Vor dem Ersten Weltkrieg galten Armbanduhren als Schmuckstück für die Frau, Männer trugen Taschenuhren. Doch an der Front erwiesen sich die Zeitmesser am Handgelenk für die Soldaten als praktisch. „Armbanduhren hatten den Vorteil, dass die Soldaten zur Koordinierung der Angriffe nicht erst die Uniformjacke aufknöpfen mussten, um auf die Uhr zu schauen“, sagt Historiker Johannes Graf, stellvertretender Direktor des Deutschen Uhrenmuseums in Furtwangen im Schwarzwald. Das richtige Timing sei entscheidend gewesen.

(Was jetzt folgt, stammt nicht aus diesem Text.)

(** * organize.py: categorise a folder by extension, attribute files to banks

    A shallow embedding of [src/organize.py].  The file system is an explicit
    tree that every operation threads through; Python exceptions are the
    [Raise] branch of a small error monad.

    Modelling conventions.
    - Strings are byte strings ([string]); [str.lower] and [str.upper] act on
      the ASCII letters only.
    - A path is the list of its components below the processed folder; a
      name joined to a path is one component ([is_entry_name]).
    - [pathlib]'s [suffix] and [stem] follow the CPython definition in which
      a name owns a suffix when its last dot is neither its first nor its
      last character.
    - [Path.iterdir] lists a directory in the order its entries are stored;
      the listing is taken once, before the loop body runs.
    - What [pandas.read_csv] and [fitz] make of a file is part of the file's
      content: each file records what either reader returns on it, or that
      the reader raises.
    - [re.search] is not part of the repository: it is a parameter of the
      association stage. *)

From Stdlib Require Import List String Ascii Bool Arith Lia.
From Stdlib Require Import DecimalString DecimalNat Decimal.
Import ListNotations.
Local Open Scope string_scope.
Local Open Scope list_scope.
Local Open Scope nat_scope.

Set Implicit Arguments.

(** ** Exceptions and the error monad *)

Inductive exn : Type :=
| FileNotFoundError
| NotADirectoryError
| IsADirectoryError
| DirectoryNotEmpty
| DestinationExists
| KeyError
| ReError
| ReadError.

Inductive result (A : Type) : Type :=
| Ok (a : A)
| Raise (e : exn).

Arguments Ok {A} a.
Arguments Raise {A} e.

Definition bind {A B : Type} (m : result A) (k : A -> result B) : result B :=
  match m with
  | Ok a => k a
  | Raise e => Raise e
  end.

Notation "x <- m ;; k" := (bind m (fun x => k))
  (at level 61, m at next level, right associativity).
Notation "' pat <- m ;; k" := (bind m (fun x => match x with pat => k end))
  (at level 61, pat pattern, m at next level, right associativity).

(** [for x in xs: body], with the state threaded through and the first
    exception ending the loop. *)
Fixpoint for_each {S X : Type} (body : S -> X -> result S) (xs : list X) (s : S)
  : result S :=
  match xs with
  | [] => Ok s
  | x :: xs' => s' <- body s x ;; for_each body xs' s'
  end.

(** ** Strings as Python uses them *)

Definition is_upper (c : ascii) : bool :=
  let n := nat_of_ascii c in (65 <=? n) && (n <=? 90).

Definition is_lower (c : ascii) : bool :=
  let n := nat_of_ascii c in (97 <=? n) && (n <=? 122).

Definition lower_ascii (c : ascii) : ascii :=
  if is_upper c then ascii_of_nat (nat_of_ascii c + 32) else c.

Definition upper_ascii (c : ascii) : ascii :=
  if is_lower c then ascii_of_nat (nat_of_ascii c - 32) else c.

Fixpoint map_string (f : ascii -> ascii) (s : string) : string :=
  match s with
  | EmptyString => EmptyString
  | String c t => String (f c) (map_string f t)
  end.

(** [s.lower()] and [s.upper()] on strings of ASCII characters
    ([is_ascii_name] below); the mapping of Python knows more letters than
    the twenty-six, so what is stated of arbitrary names that the code maps
    by case is stated of such names. *)
Definition lower (s : string) : string := map_string lower_ascii s.
Definition upper (s : string) : string := map_string upper_ascii s.
(* ===== verification/_CoqProject ===== *)
-Q . S2P
Prelude.v
PokerPots.v
PokerEngine.v
PokerEngineInv.v
PokerEngineProps.v
PokerEngineThms.v
PokerEngineLive.v
HoldemEval.v
HoldemThms.v
OcpBytes.v
OcpPrime.v
OcpGroup.v
OcpTranscript.v
OcpProofs.v
OcpProofsThms.v
OcpShuffle.v
OcpShuffleNet.v
OcpShuffleProver.v
OcpShuffleVerify.v
OcpShuffleSound.v
PokerEngineRaise.v
Json.v
BotHoleCards.v
BotHoleThms.v
Monads.v
SimTypes.v
SimWorld.v
SimScenarios.v
SimInv.v
SimHand.v
SimPlay.v
SimThms.v
BotStrategies.v
BotLegal.v
BotLoop.v
BotLoopThms.v
DealerTypes.v
DealerDkg.v
DealerShares.v
DealerDaemon.v
DealerLemmas.v
DealerDkgThms.v
DealerSend.v
DealerAggregate.v
DealerDeal.v
JsonText.v
DealerState.v
DealerStateThms.v
DealerConfig.v
JsMap.v
CoordStore.v
CoordStoreThms.v
CoordFaucet.v
CoordConfig.v
CoordGuards.v
CoordDealer.v
CoordWs.v
TextCodec.v
CoordEvents.v
CoordChain.v
CoordServer.v
CoordHttp.v
CoordHttpThms.v
JsStrings.v
WebCards.v
WebEvents.v
WebFeed.v
WebTables.v
WebKeys.v
SdkWire.v
SdkCodec.v
SdkPoker.v
SdkDealer.v
SdkCodecThms.v
SdkSigning.v
SdkClient.v
SdkClientThms.v
SdkRpc.v
WebHistory.v
WebPage.v
Lemma sort_by_perm l : sort_by l ≡ₚ l.
Proof. induction l as [|x l IH]; simpl; [done|]. by rewrite insert_by_perm, IH. Qed.

Context (le_total : ∀ x y, le x y = false → le y x = true).

Lemma insert_by_sorted x l : Sorted le l → Sorted le (insert_by x l).
Proof.
  induction 1 as [|y l Hl IH Hy]; simpl; [by repeat constructor|].
  destruct (le x y) eqn:E; [by repeat (constructor; try rewrite E)|]. constructor; [done|].
  destruct l as [|z l]; simpl; [constructor; by rewrite le_total|].
  destruct (le x z); constructor; [by rewrite le_total|by inversion Hy].
Qed.

Lemma sort_by_sorted l : Sorted le (sort_by l).
Proof. induction l; simpl; [constructor|by apply insert_by_sorted]. Qed.

Lemma sort_by_id l : Sorted le l → sort_by l = l.
Proof.
  induction 1 as [|x l Hl IH Hx]; simpl; [done|]. rewrite IH. destruct Hx as [|y l Hxy]; simpl; [done|].
  by destruct (le x y).
Qed.

Context (le_trans : ∀ x y z, le x y = true → le y z = true → le x z = true).
Context (le_antisym : ∀ x y, le x y = true → le y x = true → x = y).

Lemma sorted_unique l k : Sorted le l → Sorted le k → l ≡ₚ k → l = k.
Proof.
  intros Hl Hk. assert (Transitive (λ x y, Is_true (le x y))).
  { intros x y z. rewrite !Is_true_true. apply le_trans. }
  assert (AntiSymm (=) (λ x y, Is_true (le x y))).
  { intros x y. rewrite !Is_true_true. apply le_antisym. }
  by apply (StronglySorted_unique (λ x y, Is_true (le x y))); apply Sorted_StronglySorted.
Qed.

Lemma sort_by_Proper l k : l ≡ₚ k → sort_by l = sort_by k.
Proof. intros H. apply sorted_unique; [apply sort_by_sorted..|]. by rewrite !sort_by_perm. Qed.
End sort.

Lemma sort_asc_sorted (l : list Z) : Sorted Z.le (sort_by Z.leb l).
Proof.
  assert (H : Sorted Z.leb (sort_by Z.leb l)) by (apply sort_by_sorted; intros x y Hxy; b2p; apply Z.leb_le; lia).
  induction H as [|x k _ IH Hx]; constructor; [done|]. destruct Hx; constructor. by apply Z.leb_le, Is_true_true.
Qed.

(** ** Lists that correspond in another order *)

(** Up to a permutation, [b] is [a] with every element moved along [R]. *)
Definition permuted {A} (R : relation A) (a b : list A) : Prop := ∃ mid, mid ≡ₚ a ∧ Forall2 R mid b.

Section permuted.
Context {A : Type} (R : relation A) `{!PreOrder R}.
(* ===== verification/PokerEngine.v ===== *)
(** * The betting engine: [packages/poker-engine/src/engine.ts], [types.ts], [errors.ts]

    A [TableState] holds nine seats and at most one [HandState].  The exported
    operations ([createTableState], [sit], [startHand], [applyAction],
    [applyTick], [abortHand]) clone the state, mutate the clone and return it,
    or throw a [PokerEngineError]; here each is a function from a state to a
    [result].  The internal functions mutate the seats and the hand of the
    clone; here they map a pair of seats and hand to such a pair.

    [bigint] chip amounts are [Z].  [number]s that the code only uses as
    indices of the nine-element arrays are [nat]; a timestamp and the numeric
    parameters arrive as [number] and pass the code's own integer guards. *)
From stdpp Require Import base option list strings.
From Stdlib Require Import ZArith Lia.
From S2P Require Import Prelude PokerPots.
Import Pots.

Module Engine.

(** ** types.ts *)

Inductive Street := preflop | flop | turn | river.
Inductive HandPhase := betting | showdown | complete | aborted.
Inductive SeatStatus := seat_empty | seated.

Record SeatState := mkSeat { status : SeatStatus; playerId : string; stack : Z }.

Früh stellten sich die Uhrmacher auf militärische Erfordernisse ein, wie der Münchner Uhrensammler und Autor Gisbert Brunner erläutert. So gab es Schutzgitter gegen Glasbruch, Radium-Zifferblätter, die im Dunkeln leuchteten, sowie Uhren, die mit Hilfe von Mündungsfeuer und Zündungsknall die Entfernung der gegnerischen Truppen messen konnten. Nach dem 1918 beendeten Krieg trat der moderne Zeitmesser seinen Siegeszug an — und ist rund 100 Jahre später Alltagsgegenstand. Doch mit der rasant fortschreitenden technischen Entwicklung verändert sich auch die klassische Armbanduhr — und könnte verschwinden.
„Die Armbanduhr war moderner, praktischer und auch nicht mehr teurer als die Taschenuhr, die sich zwischen den Weltkriegen verflüchtigte“, sagt Graf rückblickend. Im Archiv seines Museums befinden sich zahlreiche Fotografien von jungen Offizieren, die stolz ihre Uhr am Handgelenk tragen. Der erste industrialisierte Krieg, der Millionen Opfer forderte, beförderte neben der Armbanduhr auch andere zivile Erfindungen wie zum Beispiel den Teebeutel oder den Reißverschluss. Allerdings schimpften und spotteten selbst 1925 manche noch über die tickenden Dinger fürs Handgelenk, berichtet Experte Brunner. So habe der Berliner Uhrmacher Bruno Hillmann Herrenwesten für Damen herbeigesehnt, damit „endlich die Erlösungsstunde von der Tyrannei der Armbanduhr“ schlage und die Frauen auch Taschenuhren tragen.